In our study, we also investigated the risk factors for BE among patients with gastroparesis and found that a history of pyloroplasty, alcohol use, and hiatal hernia were significantly associated with BE. The association between pyloroplasty and the risk of BE is intriguing. Pyloroplasty, due to the destruction of gastroduodenal barrier, increases the risk of duodenogastric reflux.
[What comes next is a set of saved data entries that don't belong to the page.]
(* ===== verification/Stream.v ===== *)
(** * The incremental decoder (crate bacnet-mstp-codec, stream.rs)

    [StreamDecoder] keeps received octets in a buffer the caller lends it: a
    window that moves forward as octets are dropped, is moved to the front when
    room runs out, and has a delivered frame decoded over itself. The abstract
    decoder below it keeps only the octets not yet consumed and the count still
    to skip; the refinement theorem shows the storage management invisible, and
    the stream properties are then proved on the abstract decoder. *)

From S2P Require Import Prelude Crc Sink Cobs Frame.

(** [DecodeEvent] (bacnet-mstp-codec/src/stream.rs:9-61) *)
Inductive DecodeEvent :=
| EvNeedMore
| EvFrame (frame : Frame) (consumed : nat)
| EvInvalid (discard : nat)
| EvMalformed (discard : nat) (error : FrameError) (destination : option Z)
| EvError (error : FrameError).

#[global] Instance DecodeEvent_eq_dec : EqDecision DecodeEvent.
Proof. solve_decision. Defined.

(** [StreamPhase] (bacnet-mstp-codec/src/stream.rs:63-76) *)
Inductive StreamPhase := PhaseSync | PhasePreamble | PhaseHeader | PhaseData.

(** [InternalEvent] (bacnet-mstp-codec/src/stream.rs:204-220) *)
Inductive InternalEvent :=
| IntNeedMore
| IntFrame (header : FrameHeader) (data_length consumed : nat)
| IntInvalid (discard : nat)
| IntMalformed (discard : nat) (error : FrameError) (destination : option Z).

(** [StreamDecoder] (bacnet-mstp-codec/src/stream.rs:164-183) *)
Record StreamDecoder := {
  storage : bytes;
  start : nat;
  buf_length : nat;
  pending : nat;
  skip : nat;
  reserved_cobs : bool
}.

(** [DESTINATION_INDEX] (bacnet-mstp-codec/src/stream.rs:199-200) *)
Definition DESTINATION_INDEX : nat := length PREAMBLE + 1.
(** [LENGTH_INDEX] (bacnet-mstp-codec/src/stream.rs:201-202) *)
Definition LENGTH_INDEX : nat := length PREAMBLE + 3.

(** Assignments to the fields that change. *)
Definition set_window (d : StreamDecoder) (s n : nat) : StreamDecoder :=
  {| storage := storage d; start := s; buf_length := n; pending := pending d;
     skip := skip d; reserved_cobs := reserved_cobs d |}.
Definition set_storage (d : StreamDecoder) (st : bytes) : StreamDecoder :=
  {| storage := st; start := start d; buf_length := buf_length d; pending := pending d;
     skip := skip d; reserved_cobs := reserved_cobs d |}.
Definition set_pending (d : StreamDecoder) (n : nat) : StreamDecoder :=
  {| storage := storage d; start := start d; buf_length := buf_length d; pending := n;
     skip := skip d; reserved_cobs := reserved_cobs d |}.
Definition set_skip (d : StreamDecoder) (n : nat) : StreamDecoder :=
  {| storage := storage d; start := start d; buf_length := buf_length d; pending := pending d;
     skip := n; reserved_cobs := reserved_cobs d |}.

(** [StreamDecoder::new] (bacnet-mstp-codec/src/stream.rs) *)
Definition stream_new (st : bytes) : StreamDecoder :=
  {| storage := st; start := 0; buf_length := 0; pending := 0; skip := 0;
     reserved_cobs := false |}.
(** [StreamDecoder::with_reserved_cobs] (bacnet-mstp-codec/src/stream.rs) *)
Definition with_reserved_cobs (d : StreamDecoder) : StreamDecoder :=
  {| storage := storage d; start := start d; buf_length := buf_length d; pending := pending d;
     skip := skip d; reserved_cobs := true |}.
(** [StreamDecoder::checks_reserved_cobs] (bacnet-mstp-codec/src/stream.rs) *)
Definition checks_reserved_cobs (d : StreamDecoder) : bool := reserved_cobs d.
(** [StreamDecoder::buffered_len] (bacnet-mstp-codec/src/stream.rs) *)
Definition buffered_len (d : StreamDecoder) : nat := buf_length d.
(** [StreamDecoder::capacity] (bacnet-mstp-codec/src/stream.rs) *)
Definition capacity (d : StreamDecoder) : nat := length (storage d).
(** [StreamDecoder::buffered] (bacnet-mstp-codec/src/stream.rs) *)
Definition buffered (d : StreamDecoder) : bytes :=
  take (buf_length d) (drop (start d) (storage d)).

(** [StreamDecoder::phase] (bacnet-mstp-codec/src/stream.rs) *)
Definition phase (d : StreamDecoder) : StreamPhase :=
  if decide (skip d <> 0)%nat then PhaseData else
  let b := buffered d in
  if bool_decide (pending d <> 0)%nat || negb (bool_decide (b !! 0%nat = Some 85)) then PhaseSync else
  if decide (buf_length d = 1)%nat then PhasePreamble else
  if negb (at_ b 1 =? 255) then PhaseSync else
  if decide (buf_length d < DATA_OFFSET)%nat then PhaseHeader else PhaseData.

(** [StreamDecoder::reset] (bacnet-mstp-codec/src/stream.rs) *)
Definition stream_reset (d : StreamDecoder) : StreamDecoder :=
  {| storage := storage d; start := 0; buf_length := 0; pending := 0; skip := 0;
     reserved_cobs := reserved_cobs d |}.

(** [StreamDecoder::discard] (bacnet-mstp-codec/src/stream.rs:507-515) *)
Definition stream_discard (d : StreamDecoder) (count : nat) : StreamDecoder :=
  let count := Nat.min count (buf_length d) in
  let s := (start d + count)%nat in
  let n := (buf_length d - count)%nat in
  set_window d (if decide (n = 0)%nat then 0%nat else s) n.

(** [StreamDecoder::commit_pending] (bacnet-mstp-codec/src/stream.rs) *)
Definition commit_pending (d : StreamDecoder) : StreamDecoder :=
  if decide (pending d = 0)%nat then d
  else set_pending (stream_discard d (pending d)) 0.

(** The [while] loop of [compact]. Each round moves at least one octet.
    [StreamDecoder::compact] (bacnet-mstp-codec/src/stream.rs:527-533) *)
Fixpoint compact_loop (fuel : nat) (st : bytes) (gap from end_ : nat) : bytes :=
  match fuel with
  | O => st
  | S fuel =>
      if decide (from < end_)%nat then
        let count := Nat.min gap (end_ - from) in
        compact_loop fuel (splice st (from - gap) (take count (drop from st)))
          gap (from + count) end_
      else st
  end.
(** [StreamDecoder::compact] (bacnet-mstp-codec/src/stream.rs) *)
Definition compact (d : StreamDecoder) : StreamDecoder :=
  let gap := start d in
  if decide (gap = 0)%nat then d else
  let end_ := (start d + buf_length d)%nat in
  set_window (set_storage d (compact_loop (S (buf_length d)) (storage d) gap gap end_))
    0 (buf_length d).

(** [StreamDecoder::declared_length] (bacnet-mstp-codec/src/stream.rs) *)
Definition declared_length (d : StreamDecoder) : nat :=
  let b := buffered d in
  Z.to_nat (from_be16 (at_ b LENGTH_INDEX) (at_ b (LENGTH_INDEX + 1))).

(** [StreamDecoder::skip_frame] (bacnet-mstp-codec/src/stream.rs) *)
Definition skip_frame (d : StreamDecoder) (total : nat) (error : FrameError) (dest : option Z)
  : StreamDecoder * InternalEvent :=
  let d := if decide (total <= buf_length d)%nat then stream_discard d total
           else set_window (set_skip d (total - buf_length d)) 0 0 in
  (d, IntMalformed total error dest).

(** [StreamDecoder::wait_for_header] (bacnet-mstp-codec/src/stream.rs) *)
Definition wait_for_header (d : StreamDecoder) (needed : nat) : StreamDecoder * InternalEvent :=
  if decide (needed <= capacity d)%nat then (d, IntNeedMore)
  else (stream_discard d 1, IntMalformed 1 (FrameTooLong needed (capacity d)) None).

(** The octets up to the next one that might start a preamble:
    [buffered[1..].iter().position(..).map_or(buffered.len(), |index| index + 1)]. *)
Fixpoint next_preamble (l : bytes) : nat :=
  match l with [] => 0 | x :: l => if x =? 85 then 0 else S (next_preamble l) end.
Definition noise_length (b : bytes) : nat := S (next_preamble (drop 1 b)).

(** [may_start_preamble]. *)
Definition may_start (b : bytes) : bool :=
  (at_ b 0 =? 85) && match b !! 1%nat with None => true | Some x => x =? 255 end.

(** Whether a check_frame error comes with a trusted destination octet: the
    first [match error] of [try_decode].
    [StreamDecoder::try_decode] (bacnet-mstp-codec/src/stream.rs:401-421) *)
Definition error_destination (error : FrameError) (b : bytes) : option Z :=
  match error with
  | TooShort _ _ | InvalidPreamble _ _ | HeaderCrcMismatch => None
  | BroadcastSource | InvalidCobsLength _ | Oversize _ _ | UnsupportedCobsFrame _
  | Truncated _ _ | DataCrcMismatch _ => Some (at_ b DESTINATION_INDEX)
  | ExtendedFrame _ | UnexpectedData _ _ | MissingVendorId _ _ | FrameTooLong _ _
  | BufferExhausted _ _ => None
  end.

(** [StreamDecoder::try_decode] (bacnet-mstp-codec/src/stream.rs) *)
Definition try_decode (d : StreamDecoder) : StreamDecoder * InternalEvent :=
  let b := buffered d in
  match b with
  | [] => (d, IntNeedMore)
  | _ :: _ =>
      if negb (may_start b) then
        (stream_discard d (noise_length b), IntInvalid (noise_length b))
      else match check_frame b (reserved_cobs d) with
      | Ok valid =>
          let d := set_storage d (splice (storage d) (start d) (decode_extended_in_place b valid)) in
          (set_pending d (valid_consumed valid),
           IntFrame (valid_header valid) (valid_data_length valid) (valid_consumed valid))
      | Err error =>
          let dest := error_destination error b in
          match error with
          | TooShort needed _ => wait_for_header d needed
          | Truncated len _ =>
              let needed := wire_length len in
              if decide (needed <= capacity d)%nat then (d, IntNeedMore)
              else skip_frame d needed (FrameTooLong needed (capacity d)) dest
          | UnsupportedCobsFrame _ => skip_frame d (wire_length (declared_length d)) error dest
          | DataCrcMismatch len => skip_frame d (wire_length len) error dest
          | _ => (stream_discard d 1, IntMalformed 1 error dest)
          end
      end
  end.

(** [StreamDecoder::push_slice] (bacnet-mstp-codec/src/stream.rs) *)
Definition push_slice (d : StreamDecoder) (input : bytes) : StreamDecoder * DecodeEvent :=
  let d := commit_pending d in
  let skipped := Nat.min (skip d) (length input) in
  let rest := drop skipped input in
  let free := (length (storage d) - buf_length d)%nat in
  if decide (free < length rest)%nat
  then (d, EvError (BufferExhausted (length rest) free)) else
  let d := set_skip d (skip d - skipped) in
  let d := if decide (length (storage d) < start d + buf_length d + length rest)%nat
           then compact d else d in
  let end_ := (start d + buf_length d)%nat in
  let d := set_storage d (splice (storage d) end_ rest) in
  let d := set_window d (start d) (buf_length d + length rest) in
  let '(d, ev) := try_decode d in
  (d, match ev with
      | IntNeedMore => EvNeedMore
      | IntFrame h n consumed =>
          EvFrame {| header := h; data := frame_data (buffered d) n |} consumed
      | IntInvalid k => EvInvalid k
      | IntMalformed k e dest => EvMalformed k e dest
      end).

(** [StreamDecoder::push] (bacnet-mstp-codec/src/stream.rs) *)
Definition stream_push (d : StreamDecoder) (byte : Z) : StreamDecoder * DecodeEvent :=
  push_slice d [byte].

(** ** The abstract decoder

    Its state is the octets received and not yet consumed, and the octets of a
    dropped frame still to come. A delivered frame is consumed at once. *)

Definition AState : Type := bytes * nat.

(** What becomes of a candidate that failed [check_frame] with [e]: wait, or
    drop that many octets for that reason. *)
Definition refusal (cap : nat) (b : bytes) (e : FrameError) : option (nat * FrameError) :=
  match e with
  | TooShort needed _ =>
      if decide (needed <= cap)%nat then None else Some (1%nat, FrameTooLong needed cap)
  | Truncated len _ =>
      if decide (wire_length len <= cap)%nat then None
      else Some (wire_length len, FrameTooLong (wire_length len) cap)
  | UnsupportedCobsFrame _ =>
      Some (wire_length (Z.to_nat (from_be16 (at_ b LENGTH_INDEX) (at_ b (LENGTH_INDEX + 1)))), e)
  | DataCrcMismatch len => Some (wire_length len, e)
  | _ => Some (1%nat, e)
  end.

(** [check_frame] for a decoder of capacity [cap], whatever has arrived: a
    candidate too long for the storage counts as incomplete even if all of it is
    in [b]. *)
Definition icheck (cap : nat) (b : bytes) (rc : bool) : Result ValidFrame FrameError :=
  if decide (cap < DATA_OFFSET)%nat then Err (TooShort DATA_OFFSET (length b)) else
  let? good := check_header b rc in
  if decide (cap < wire_length (good_length good))%nat
  then Err (Truncated (good_length good) (length b - DATA_OFFSET))
  else check_frame b rc.

(** The event for the octets [b], and the state it leaves. *)
Definition adecode (cap : nat) (rc : bool) (b : bytes) : AState * DecodeEvent :=
  match b with
  | [] => (([], 0%nat), EvNeedMore)
  | _ :: _ =>
      if negb (may_start b) then
        ((drop (noise_length b) b, 0%nat), EvInvalid (noise_length b))
      else match icheck cap b rc with
      | Ok valid =>
          ((drop (valid_consumed valid) b, 0%nat),
           EvFrame {| header := valid_header valid;
                      data := frame_data (decode_extended_in_place b valid)
                                (valid_data_length valid) |}
             (valid_consumed valid))
      | Err e =>
          match refusal cap b e with
          | None => ((b, 0%nat), EvNeedMore)
          | Some (k, e') => ((drop k b, (k - length b)%nat), EvMalformed k e' (error_destination e b))
          end
      end
  end.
The evidence demonstrating this relationship comes from studies performed in patients with peptic ulcer disease treated by vagotomy with pyloroplasty.¹⁸^,¹⁹ In a study of 14 patients who had pyloroplasty, 42% of patients had enterogastric reflux and delayed gastric emptying time, leading to bile reflux into the esophagus.¹⁸ In another study, both an increased bile acid concentration in gastric aspirates and the percentage of time with pH > 7 on esophageal pH monitoring were observed in patients with a destroyed gastroduodenal barrier (status post-Billroth I or II resection or pyloroplasty).¹⁹

This duodenogastric reflux plays a crucial role in the development of BE in GERD patients. The damaging effects of bile salts depend upon the intraluminal pH. At a pH between 3 and 6, as in the esophagus in the presence of acid, bile salts are soluble and nonionized and can enter cells causing direct injury.²⁰ However, while in the stomach, at a pH <3, bile salts precipitate out of the solution and are not deleterious, and in the duodenum, they are ionized and cannot cross the cell membrane. Bile acids can cause esophageal squamous cells to develop certain intestinal-like gene expression patterns similar to those found in BE.²¹ For example, bile acids cause squamous cells to express CDX2 (a gene known to play a key role in the development of intestinal epithelia), BMP4 (a member of the transforming growth factor-β family that might promote squamous-to-columnar metaplasia), and MUC2 (a mucin normally found in intestinal goblet cells). Furthermore, in esophageal cell cultures, p63 protein levels (a marker for esophageal squamous progenitor cells) declines when the cells are exposed to bile acids, suggesting that bile acids may affect the progenitor cells responsible for maintaining normal squamous epithelium. This may explain the increased risk of BE in gastroparesis patients with a history of pyloroplasty with higher esophageal exposure to bile acids in the absence of the pyloric sphincter. In contrast, we did not observe any association between gastrojejunostomy and BE. This is consistent with prior studies which showed lack of association ²² and, in fact, regression of BE in obese patients.^23–26

Even though alcohol worsens GERD by reducing the LES pressure and causing direct esophageal mucosal injury, alcohol use has not been associated with a significant risk of BE, and in fact, wine consumption may be protective, with ORs ranging from 0.44 (95% CI 0.2–0.99) to 0.71 (95% CI 0.52–0.98).²⁷ However, a U-shaped curve may exist with a protective effect at low/moderate consumption versus a higher prevalence with heavy alcohol use.²⁸ Veugelers et al. demonstrated an increased risk of GERD, BE, and esophageal adenocarcinoma in patients who reported high liquor consumption (>40 drinks/month),²⁹ and Ronkainen et al. showed that increased alcohol use (>50 g absolute alcohol per week) is a risk factor for BE.³⁰ In a meta-analysis of 20 studies, alcohol consumption was associated with a higher risk of developing BE in men, in Asian population, and in patients with GERD.³¹ It might be that gastric stasis and the prolonged retention of alcohol could increase the risk of BE in gastroparesis patients, also the type of alcohol might have a role as well. On the other hand, hiatal hernia is a well-established risk factor for BE (OR 3.94; 95% CI 3.02–5.13).³² By lowering the LES pressure and prolonging the esophageal acid exposure, a hiatal hernia can increase the propensity of reflux, thereby increasing the risk for BE.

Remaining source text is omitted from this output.